NEWS BRIEFS

Saturday, January 25, 2014

Despite pope’s wish, notes to be printed

WARSAW, Poland - Pope John Paul II’s secretary “did not have the courage” to burn all of the pontiff’s notes after his death, and is now having some of them published, he said Wednesday.

The book, Very Much in God’s Hands. Personal Notes 1962-2003, comes out Feb. 5 in Poland, where the pope is still a much-loved authority. It contains religious meditations that Karol Wojtyla recorded between July 1962, when he was a bishop in Poland, and March 2003, when he was pope.

In his last will, John Paul commissioned Dziwisz, his personal secretary and closest aide of almost 40 years, to burn his personal notes. Instead, Dziwisz kept them. He said he burned “those letters and notes that required burning,” but said it would have been a crime to burn all the notes that give insight into the pope’s soul.

Catholic kids march in anti-abortion rally

WASHINGTON - Thousands of high school and college students from Catholic schools around the country were in Washington on Wednesday to demonstrate against abortion on the 41st anniversary of the Supreme Court’s Roe v. Wade decision.

March for Life President Jeanne Monahan said many of them traveled hundreds of miles on buses and slept overnight on gym floors to march from the Washington Mall to the Supreme Court on one of the coldest days of the year.
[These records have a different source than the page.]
Definition schedule (es : list Event) (c : W * list (Prog unit)) : W * list (Prog unit) :=
  foldl (fun c e => event e c) c es.

(** The programs that a schedule starts, and what it does from outside. *)
Definition spawned (es : list Event) : list (Prog unit) :=
  omap (fun e => match e with Spawn p => Some p | _ => None end) es.
Definition outside (es : list Event) : list (W -> W) :=
  omap (fun e => match e with Outside g => Some g | _ => None end) es.

(** ** Safety under interference *)

Section Safe.
Context (R : W -> W -> Prop) `{!PreOrder R}.

Fixpoint safe {A} (p : Prog A) (Q : A -> W -> Prop) (w : W) : Prop :=
  match p with
  | Ret a => forall w', R w w' -> Q a w'
  | Get f k => forall w', R w w' -> safe (k (f w')) Q w'
  | Step act k => forall w', R w w' ->
      R w' (act w').1 /\ safe (k (Ok (act w').2)) Q (act w').1 /\
      forall f, safe (k (Err (DriverErr f))) Q w' /\ safe (k (Err (DriverErr f))) Q (act w').1
  end.

Lemma safe_rely {A} (p : Prog A) Q w w' : R w w' -> safe p Q w -> safe p Q w'.
Proof. destruct p; cbn; intros Hw Hs w2 Hw2; apply Hs; by etrans. Qed.

Lemma safe_mono {A} (p : Prog A) (P Q : A -> W -> Prop) w :
  safe p P w -> (forall a w', R w w' -> P a w' -> Q a w') -> safe p Q w.
Proof.
  revert w; induction p as [a|T f k IH|T act k IH]; cbn; intros w Hs HPQ w' Hw'.
  - by apply HPQ, Hs.
  - apply (IH _ _ (Hs w' Hw')). intros a w2 Hw2. apply HPQ. by etrans.
  - destruct (Hs w' Hw') as (Hr & Hok & Herr). split; [done|].
    assert (Hlate : forall a w2, R (act w').1 w2 -> P a w2 -> Q a w2).
    { intros a w2 Hw2. apply HPQ. etrans; [exact Hw'|]. by etrans. }
    split; [by apply (IH _ _ Hok)|]. intros f. destruct (Herr f) as [Hno Hlost].
    split; [|by apply (IH _ _ Hlost)]. apply (IH _ _ Hno). intros a w2 Hw2. apply HPQ. by etrans.
Qed.

Lemma safe_ret {A} (a : A) (Q : A -> W -> Prop) w : (forall w', R w w' -> Q a w') -> safe (Ret a) Q w.
Proof. done. Qed.

Lemma safe_bind {A B} (p : Prog A) (f : A -> Prog B) Q w :
  safe p (fun a w' => safe (f a) Q w') w -> safe (pbind p f) Q w.
Proof.
  revert w; induction p as [a|T g k IH|T act k IH]; cbn; intros w Hs.
  - by apply Hs.
  - intros w' Hw'. by apply IH, Hs.
  - intros w' Hw'. destruct (Hs w' Hw') as (Hr & Hok & Herr).
    split; [done|]. split; [by apply IH|]. intros g. destruct (Herr g). by split; apply IH.
Qed.
(** [createSubscription] for an input without a reset period, which
[NormalizeSubscriptionResetPeriod] takes for none. *)
Definition createSubscription (userID : Z) (planID : option Z) (days : Z) (notes : string) (limit : option Money) w
    : World :=
  let expiresAt := AddDate (clock w) 0 0 (normalizeAssignValidityDays days) in
  let row := mkWallet userID planID
               (timestamptz (if After expiresAt MaxExpiresAt then MaxExpiresAt else expiresAt))
               SubscriptionStatusActive notes (normalizeSubLimit limit)
               (NormalizeSubscriptionResetPeriod "") zeroTime (timestamptz (clock w)) in
  with_wallets (<[next_id (wallets w) := row]> (wallets w)) w.

(** The transaction.  A second one that does not see the record of the first fails on
its unique index, and is rolled back: it then does what one does that sees it. *)
Definition assign_tx (o : PaymentOrder) (days : Z) (limit : option Money) w : res World :=
  if hasPaymentSubscriptionAssignmentAudit (ID o) w then Ok w
  else
    let w1 := match locate_wallet (UserID o) (ID o) w with
              | Some _ => w
              | None => createSubscription (UserID o) (PlanID o) days (paymentSubscriptionOrderNote (ID o)) limit w
              end in
    match insert_log (ID o) "SUBSCRIPTION_ASSIGNED" DetailOther "system" w1 with
    | (w2, Ok _) => Ok w2
    | (_, Err e) => Err e
    end.

Definition ensurePaymentSubscriptionAssigned (o : PaymentOrder) (days : Z) : Act World unit :=
  let* limitUSD := subscriptionPlanQuotaSnapshot (PlanID o) in
  let* _ := effect (assign_tx o days limitUSD) in
  match invalidateSubscriptionCaches s with
  | Ok _ => aret tt
  | Err e => afail (ErrWrap "invalidate subscription cache after fulfillment" e)
  end.

Definition doSub (o : PaymentOrder) (days : Z) (lease : lease_version) : Act World unit :=
  let* _ := ensurePaymentSubscriptionAssigned o days in
  let* _ := applyAffiliateRebateForOrder o in
  markCompleted o lease "SUBSCRIPTION_SUCCESS".

Definition ExecuteSubscriptionFulfillment (oid : Z) : Act World unit :=
  let* o := order_or_404 oid in
  if bool_decide (Status o = OrderStatusCompleted) then aret tt
  else if psIsRefundStatus (Status o) then afail (BadRequest "INVALID_STATUS")
  else if negb (fulfillable (Status o)) then afail (BadRequest "INVALID_STATUS")
  else
    match SubscriptionDays o with
    | None => afail (BadRequest "INVALID_STATUS")
    | Some days =>
        let* lease := acquirePaymentFulfillmentLease o in
        match lease with
        | None => aret tt
        | Some lease =>
            let* r := atry (doSub o days lease) in
            match r with
            | Ok _ => aret tt
            | Err e => let* _ := markFailed oid lease e in afail e
            end
        end
    end.

(** ** Notifications *)

Definition executeFulfillment (oid : Z) : Act World unit :=
  let* o := awrap "get order" (order_get oid) in
  if String.eqb (OrderType o) OrderTypeSubscription then ExecuteSubscriptionFulfillment oid
  else ExecuteBalanceFulfillment oid.

Definition alreadyProcessed (o : PaymentOrder) : Act World unit :=
  let* cur := atry (order_get (ID o)) in
  match cur with
  | Err _ => aret tt
  | Ok cur =>
      match Status cur with
      | OrderStatusFailed | OrderStatusPaid | OrderStatusRecharging => executeFulfillment (ID o)
      | OrderStatusExpired => writeAuditLog (ID o) "PAYMENT_AFTER_EXPIRY" "system"
      | _ => aret tt
      end
  end.

(** An order that a payment finds: one that has expired only for some minutes. *)
Definition payable (grace : Time) (o : PaymentOrder) : bool :=
  status_in (Status o) [OrderStatusPending; OrderStatusCancelled]
  || (bool_decide (Status o = OrderStatusExpired) && (grace <=? UpdatedAt o)).

Definition mark_paid (paid : Money) (tradeNo : string) (now : Time) (o : PaymentOrder) : PaymentOrder :=
  set_failed None None (SetPaid paid tradeNo now (SetStatus OrderStatusPaid o)).

Definition toPaid (o : PaymentOrder) (tradeNo : string) (paid : Money) (pk : string) : Act World unit :=
  let* now := time_now in
  let grace := Add now (- (paymentGraceMinutes * Minute)) in
  let* c := awrap "update to PAID" (order_update (ID o) (payable grace) (mark_paid paid tradeNo now)) in
  if c =? 0 then alreadyProcessed o
  else
    let* _ := (if status_in (Status o) [OrderStatusCancelled; OrderStatusExpired]
               then writeAuditLog (ID o) "ORDER_RECOVERED" pk else aret tt) in
    let* _ := writeAuditLog (ID o) "ORDER_PAID" pk in
    executeFulfillment (ID o).

(** The amount of a payment is the order's. *)
Definition amount_matches (o : PaymentOrder) (paid : Money) : bool :=
  Z.abs (paid - PayAmount o) <=? paymentAmountToleranceForCurrency (PaymentOrderCurrency o).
The march followed a Catholic youth rally and Mass celebrated by Washington Cardinal Donald Wuerl. The Archdiocese of Washington said it was meant “to encourage the youth participating in the national March for Life in their witness as disciples of Christ and promoters of the Gospel of Life.” - The Associated Press

Baptists told to pay

in sex abuse case

ORLANDO, Fla. - A Florida jury has awarded $12.5 million in damages to a young man who was sexually abused by a Baptist minister when he was a child.

But an attorney for the Florida Baptist Convention said on Tuesday that the organization would appeal the ruling from a jury in Lake County, northwest of Orlando. Attorney Gary Yeldell says the convention is confident that an appellate court will overturn the ruling. He says the minister was an independent pastor and not supervised by the convention.

The jury verdict was returned on Jan. 18.

An attorney for the man, who is remaining anonymous, says the jury understood the “devastating” impact of the abuse.

Religious dialogue urged in Syrian talks

UNITED NATIONS - The Vatican’s permanent observer to the United Nations says interreligious dialogue must be part of the Syrian peace process.

In a U.N. speech, Archbishop Francis Chullikat noted that the millions of refugees displaced by the violence in Syria and other parts of the Mideast include Christians whose roots in the region go back nearly 2,000 years. The Holy See’s permanent U.N. observer lamented what he called “a worrying exodus” of Christians who are being targeted “by fundamentalist and extremist forces.”

Chullikat called for interfaith dialogue to bring about reconciliation and restore Syria’s historic religious pluralism.